PRETENDING TO LISTEN AND PRETENDING TO CARE! I was flabbergasted! I knew there was something wrong with ‘M’.
“Does that work for you?” I asked ‘M’.
“Sometimes,” he grinned, “but sometimes my wife calls me on it and then I’m in BIG trouble.”
“You deserve to be in trouble for that!” I laughed.
“What did you do, post a picture of him on the Internet?” Tom asked while counting repetitions on the hamstring machine.
“No, I just linked up to his staff page on Terrio’s website.” I explained.
“Oh God!” ‘M’ slapped his forehead, “Your work-out just got really hard!”
“Ugh.”
“The worst thing you can do is piss ‘M’ off.” Tom said.
“Squat and Row!” ‘M’ ordered.
“What’s this?” I asked.
‘M’ had placed a balance board where I was supposed to squat.
“Do your squats on the balance board.” ‘M’ instructed.

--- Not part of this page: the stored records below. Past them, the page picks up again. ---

(** Every clause of a flat [AllOf] allows: the role holds them all. *)
Lemma all_flat_allow (l : list Permission) :
  forallb isAllow (map (check rid perms) (Single <$> l)) = true
  <-> forall p, p ∈ l -> p ∈ perms.
Proof.
  induction l as [| q l IH].
  - simpl. split; [intros _ p Hp; inversion Hp | reflexivity].
  - change (forallb isAllow (map (check rid perms) (Single <$> q :: l)))
      with (isAllow (check rid perms (Single q))
            && forallb isAllow (map (check rid perms) (Single <$> l))).
    rewrite check_single_allow, andb_true_iff, bool_decide_eq_true, IH.
    split.
    + intros [Hq Hl] p Hp. inversion Hp; subst; auto.
    + intros H. split; [apply H; left | intros p Hp; apply H; by right].
Qed.

(** Some clause of a flat [AnyOf] allows: the role holds one of them. *)
Lemma any_flat_allow (l : list Permission) :
  existsb isAllow (map (check rid perms) (Single <$> l)) = true
  <-> exists p, p ∈ l /\ p ∈ perms.
Proof.
  induction l as [| q l IH].
  - simpl. split; [discriminate | intros (p & Hp & _); inversion Hp].
  - change (existsb isAllow (map (check rid perms) (Single <$> q :: l)))
      with (isAllow (check rid perms (Single q))
            || existsb isAllow (map (check rid perms) (Single <$> l))).
    rewrite check_single_allow, orb_true_iff, bool_decide_eq_true, IH.
    split.
    + intros [Hq | (p & Hp & Hin)].
      * exists q. split; [left | assumption].
      * exists p. split; [by right | assumption].
    + intros (p & Hp & Hin). inversion Hp; subst; [by left | right; by exists p].
Qed.

(** What the denied clauses of a flat [AllOf] report, together. *)
Lemma all_flat_missing (l : list Permission) :
  ⋃ (map missingOf (map (check rid perms) (Single <$> l)))
  = list_to_set l ∖ perms.
Proof.
  induction l as [| q l IH].
  - simpl. set_solver.
  - change (⋃ map missingOf (map (check rid perms) (Single <$> q :: l)))
      with (missingOf (check rid perms (Single q))
            ∪ ⋃ map missingOf (map (check rid perms) (Single <$> l))).
    rewrite check_single_missing, IH. simpl. set_solver.
Qed.

End Resolved.

Lemma fullPermissions_flat (l : list Permission) :
  ⋃ (map fullPermissions (Single <$> l)) = list_to_set l.
Proof.
  induction l as [| q l IH]; [reflexivity |].
  change (⋃ map fullPermissions (Single <$> q :: l))
    with ({[ q ]} ∪ ⋃ map fullPermissions (Single <$> l)).
  by rewrite IH.
Qed.

(** The full permission set of a flat requirement is its set. *)
Lemma fullPermissions_AnyOfP P : fullPermissions (AnyOfP P) = P.
Proof.
  unfold AnyOfP; simpl. rewrite fullPermissions_flat.
  apply list_to_set_elements_L.
Qed.

Lemma fullPermissions_AllOfP P : fullPermissions (AllOfP P) = P.
Proof.
  unfold AllOfP; simpl. rewrite fullPermissions_flat.
  apply list_to_set_elements_L.
Qed.

Lemma evaluate_resolved reg pr perms q :
  reg !! roleId pr = Some perms ->
  evaluate reg pr q = check (roleId pr) perms q.
Proof. intros H. unfold evaluate, resolve. by rewrite H. Qed.

(** A flat [AllOf] on a resolved role, in closed form. *)
Lemma check_AllOfP rid perms P :
  check rid perms (AllOfP P)
  = if decide (P ⊆ perms) then Allow else Deny NotAllSatisfied (P ∖ perms).
Proof.
  unfold AllOfP; simpl.
  rewrite all_flat_missing, list_to_set_elements_L.
  destruct (forallb _ _) eqn:E.
  - pose proof (proj1 (all_flat_allow _ _ _) E) as Hall.
    rewrite decide_True; [reflexivity |].
    intros p Hp. apply Hall. by apply elem_of_elements.
  - rewrite decide_False; [reflexivity |].
    intros Hsub. apply not_true_iff_false in E. apply E.
    apply all_flat_allow. intros p Hp. apply Hsub. by apply elem_of_elements.
Qed.

(** A flat [AnyOf] on a resolved role, in closed form. *)
Lemma check_AnyOfP rid perms P :
  check rid perms (AnyOfP P)
  = if decide (P ∩ perms ≠ ∅) then Allow else Deny NoneSatisfied P.
Proof.
  unfold AnyOfP; simpl.
  rewrite fullPermissions_flat, list_to_set_elements_L.
  destruct (existsb _ _) eqn:E.
  - destruct (proj1 (any_flat_allow _ _ _) E) as (p & Hp & Hin).
    apply elem_of_elements in Hp.
    rewrite decide_True; [reflexivity | set_solver].
  - rewrite decide_False; [reflexivity |].
    intros Hne. apply not_true_iff_false in E. apply E.
    apply any_flat_allow.
    destruct (set_choose_L _ Hne) as (p & Hp).
    exists p. rewrite elem_of_elements. set_solver.
Qed.

(** C2: for a role of the registry and a non-empty set [P] of
    permissions, [AllOf(P)] is allowed if and only if the role holds
    every permission of [P]; when it is denied, the missing set is
    exactly [P] minus the role's permissions: it is not empty, and it is
    not the whole of [P] as soon as the role holds one of them. *)
Theorem allOf_allow_iff_subset reg R perms subj (P : gset Permission) :
  reg !! R = Some perms ->
  P ≠ ∅ ->
  (evaluate reg (mkPrincipal subj R) (AllOfP P) = Allow <-> P ⊆ perms)
  /\ (forall reason missing,
        evaluate reg (mkPrincipal subj R) (AllOfP P) = Deny reason missing ->
        missing = P ∖ perms
        /\ missing ≠ ∅
        /\ (P ∩ perms ≠ ∅ -> missing ≠ P)).
Proof.
  intros Hres _.
  rewrite (evaluate_resolved reg _ perms) by exact Hres.
  rewrite check_AllOfP. destruct (decide (P ⊆ perms)) as [Hsub | Hsub].
  - split; [tauto | discriminate].
  - split; [split; [discriminate | contradiction] |].
    intros reason missing [= _ <-].
    split; [reflexivity |]. split; [| set_solver].
    intros He. apply Hsub. set_solver.
Qed.

Lemma allOf_allow_iff_subset_witness :
  readmeRegistry !! "DEVELOPER" = Some developerPermissions
  /\ ({[ "UPDATE_PROJECT"; "MANAGE_TEAM" ]} : gset Permission) ≠ ∅
  /\ (evaluate readmeRegistry (mkPrincipal "mockUserId" "DEVELOPER")
        (AllOfP {[ "UPDATE_PROJECT"; "MANAGE_TEAM" ]}) = Allow
      <-> {[ "UPDATE_PROJECT"; "MANAGE_TEAM" ]} ⊆ developerPermissions).
Proof.
  assert (Hres : readmeRegistry !! "DEVELOPER" = Some developerPermissions)
    by (vm_compute; reflexivity).
  assert (Hne : ({[ "UPDATE_PROJECT"; "MANAGE_TEAM" ]} : gset Permission) ≠ ∅)
    by (apply (non_empty_inhabited_L "UPDATE_PROJECT"); set_solver).
  split; [exact Hres |]. split; [exact Hne |].
  exact (proj1 (allOf_allow_iff_subset readmeRegistry "DEVELOPER"
                  developerPermissions "mockUserId" _ Hres Hne)).
Defined.

(** C4: for a role of the registry and a permission [p], [Single(p)] is
    allowed if and only if the role holds [p]; when it is denied, the
    reason is "missing permission p" and the missing set is [{p}]. *)
Theorem single_allow_iff_member reg R perms subj p :
  reg !! R = Some perms ->
  (evaluate reg (mkPrincipal subj R) (Single p) = Allow <-> p ∈ perms)
  /\ (forall reason missing,
        evaluate reg (mkPrincipal subj R) (Single p) = Deny reason missing ->
        reason = MissingPermission p
        /\ reasonText reason = "missing permission " ++ p
        /\ missing = {[ p ]}).
Proof.
  intros Hres.
  rewrite (evaluate_resolved reg _ perms) by exact Hres.
  simpl. destruct (decide (p ∈ perms)) as [Hin | Hin].
  - split; [tauto | discriminate].
  - split; [split; [discriminate | contradiction] |].
    by intros reason missing [= <- <-].
Qed.

Lemma single_allow_iff_member_witness :
  readmeRegistry !! "DEVELOPER" = Some developerPermissions
  /\ (evaluate readmeRegistry (mkPrincipal "mockUserId" "DEVELOPER")
        (Single "UPDATE_PROJECT") = Allow
      <-> "UPDATE_PROJECT" ∈ developerPermissions).
Proof.
  assert (Hres : readmeRegistry !! "DEVELOPER" = Some developerPermissions)
    by (vm_compute; reflexivity).
  split; [exact Hres |].
  exact (proj1 (single_allow_iff_member readmeRegistry "DEVELOPER"
                  developerPermissions "mockUserId" "UPDATE_PROJECT" Hres)).
Defined.

(** C8: whatever the requirement, a principal whose role does not
    resolve in the registry is denied, with the reason "unknown role"
    and the requirement's full permission set as the missing set: [{p}]
    for [Single(p)], [P] for [AnyOf(P)] and for [AllOf(P)].  The
    evaluation returns this verdict, and never [Allow]. *)
Theorem unknown_role_denied reg pr q :
  reg !! roleId pr = None ->
  evaluate reg pr q = Deny UnknownRole (fullPermissions q)
  /\ reasonText UnknownRole = "unknown role"
  /\ evaluate reg pr q <> Allow
  /\ (forall p, q = Single p -> evaluate reg pr q = Deny UnknownRole {[ p ]})
  /\ (forall P, q = AnyOfP P \/ q = AllOfP P ->
        evaluate reg pr q = Deny UnknownRole P).
Proof.
  intros Hnone. unfold evaluate, resolve. rewrite Hnone.
  split; [reflexivity |]. split; [reflexivity |]. split; [discriminate |].
  split.
  - by intros p ->.
  - intros P [-> | ->].
    + by rewrite fullPermissions_AnyOfP.
    + by rewrite fullPermissions_AllOfP.
Qed.

Lemma unknown_role_denied_witness :
  readmeRegistry !! roleId (mkPrincipal "mockUserId" "GUEST") = None
  /\ evaluate readmeRegistry (mkPrincipal "mockUserId" "GUEST")
       (AllOfP {[ "UPDATE_PROJECT"; "MANAGE_TEAM" ]})
     = Deny UnknownRole
         (fullPermissions (AllOfP {[ "UPDATE_PROJECT"; "MANAGE_TEAM" ]})).
Proof.
  assert (Hnone :
    readmeRegistry !! roleId (mkPrincipal "mockUserId" "GUEST") = None)
    by (vm_compute; reflexivity).
  split; [exact Hnone |].
  exact (proj1 (unknown_role_denied readmeRegistry
                  (mkPrincipal "mockUserId" "GUEST") _ Hnone)).
Defined.

(** C5 as stated does not hold for every principal: a principal whose
    role identifier is PROJECT_MANAGER, evaluated against a registry
    that does not define that role, is denied [RoleExact(PROJECT_MANAGER)]
    although the identifiers are equal; the role is resolved first. *)
Lemma roleExact_unresolved_counterexample :
  ~ (forall reg pr r,
       evaluate reg pr (RoleExact r) = Allow <-> roleId pr = r).
Proof.
  intros H.
  destruct (H ∅ (mkPrincipal "mockUserId" "PROJECT_MANAGER") "PROJECT_MANAGER")
    as [_ Habs].
  specialize (Habs eq_refl). discriminate Habs.
Qed.

(** Scenario D: the developer who holds CREATE_PROJECT only is denied
    project creation; the role clause fails on the role mismatch and the
    permission clause on the missing MANAGE_TEAM. *)
Lemma createRequirement_developer_denied (reg : Registry) subj :
  let reg' := <[ "DEVELOPER" := {[ "CREATE_PROJECT" ]} ]> reg in
  let pr := mkPrincipal subj "DEVELOPER" in
  evaluate reg' pr (RoleExact "PROJECT_MANAGER")
  = Deny (WrongRole "PROJECT_MANAGER" "DEVELOPER") ∅
  /\ evaluate reg' pr (AllOf [Single "CREATE_PROJECT"; Single "MANAGE_TEAM"])
     = Deny NotAllSatisfied {[ "MANAGE_TEAM" ]}
  /\ exists missing, evaluate reg' pr createRequirement
                    = Deny NoneSatisfied missing.
Proof.
  intros reg' pr. unfold evaluate, resolve, reg', pr; simpl.
  rewrite lookup_insert_eq.
  split; [| split].
  - vm_compute. reflexivity.
  - vm_compute. reflexivity.
  - eexists. vm_compute. reflexivity.
Qed.

(** C5, for principals whose role resolves: [RoleExact(r)] is allowed
    if and only if the principal's role identifier equals [r], and the
    verdict is the same whatever permissions the registry gives the
    role.  Consequently the DEVELOPER whose permissions are exactly
    [{CREATE_PROJECT}] is denied the requirement
    [AnyOf({RoleExact(PROJECT_MANAGER),
            AllOf({CREATE_PROJECT, MANAGE_TEAM})})]. *)
Theorem roleExact_allow_iff_same_role (reg : Registry) pr r perms :
  reg !! roleId pr = Some perms ->
  (evaluate reg pr (RoleExact r) = Allow <-> roleId pr = r)
  /\ (forall perms' : gset Permission,
        evaluate (<[ roleId pr := perms' ]> reg) pr (RoleExact r)
        = evaluate reg pr (RoleExact r))
  /\ (forall subj, exists reason missing,
        evaluate (<[ "DEVELOPER" := {[ "CREATE_PROJECT" ]} ]> reg)
          (mkPrincipal subj "DEVELOPER") createRequirement
        = Deny reason missing).
Proof.
  intros Hres. split; [| split].
  - rewrite (evaluate_resolved reg _ perms) by exact Hres.
    simpl. destruct (decide (roleId pr = r)); split; try done.
  - intros perms'.
    rewrite (evaluate_resolved reg _ perms) by exact Hres.
    rewrite (evaluate_resolved _ _ perms') by apply lookup_insert_eq.
    reflexivity.
  - intros subj.
    destruct (createRequirement_developer_denied reg subj) as (_ & _ & m & Hm).
    by exists NoneSatisfied, m.
Qed.

Lemma roleExact_allow_iff_same_role_witness :
  readmeRegistry !! roleId (mkPrincipal "mockUserId" "DEVELOPER")
  = Some developerPermissions
  /\ (evaluate readmeRegistry (mkPrincipal "mockUserId" "DEVELOPER")
        (RoleExact "PROJECT_MANAGER") = Allow
      <-> roleId (mkPrincipal "mockUserId" "DEVELOPER") = "PROJECT_MANAGER").
Proof.
  assert (Hres :
    readmeRegistry !! roleId (mkPrincipal "mockUserId" "DEVELOPER")
    = Some developerPermissions) by (vm_compute; reflexivity).
  split; [exact Hres |].
  exact (proj1 (roleExact_allow_iff_same_role readmeRegistry
                  (mkPrincipal "mockUserId" "DEVELOPER") "PROJECT_MANAGER"
                  developerPermissions Hres)).
Defined.

End PolicyFacts.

“You’ve got to be kidding.” I looked at ‘M’ as if he was nuts.
I can barely squat on stable ground much less on a balance board that moves like a skateboard with the wheels in the middle of the board instead of on the ends.
“You can do it! Squat!”
I tried to squat wobbling back and forth like a Weeble Wobble hanging onto the rope for dear life.
“Now row.” ‘M’ instructed.
I held the squat, tried to balance on the moving board and pulled the rope with 35 pounds of weight attached to it as if I was rowing a boat. I nearly wobbled right off the board onto my head.
“Two sets of 15!” ‘M’ left me to my wobbling.
This is my punishment for telling ‘M’ my readers think he’s hot... I tried to squat and balance again.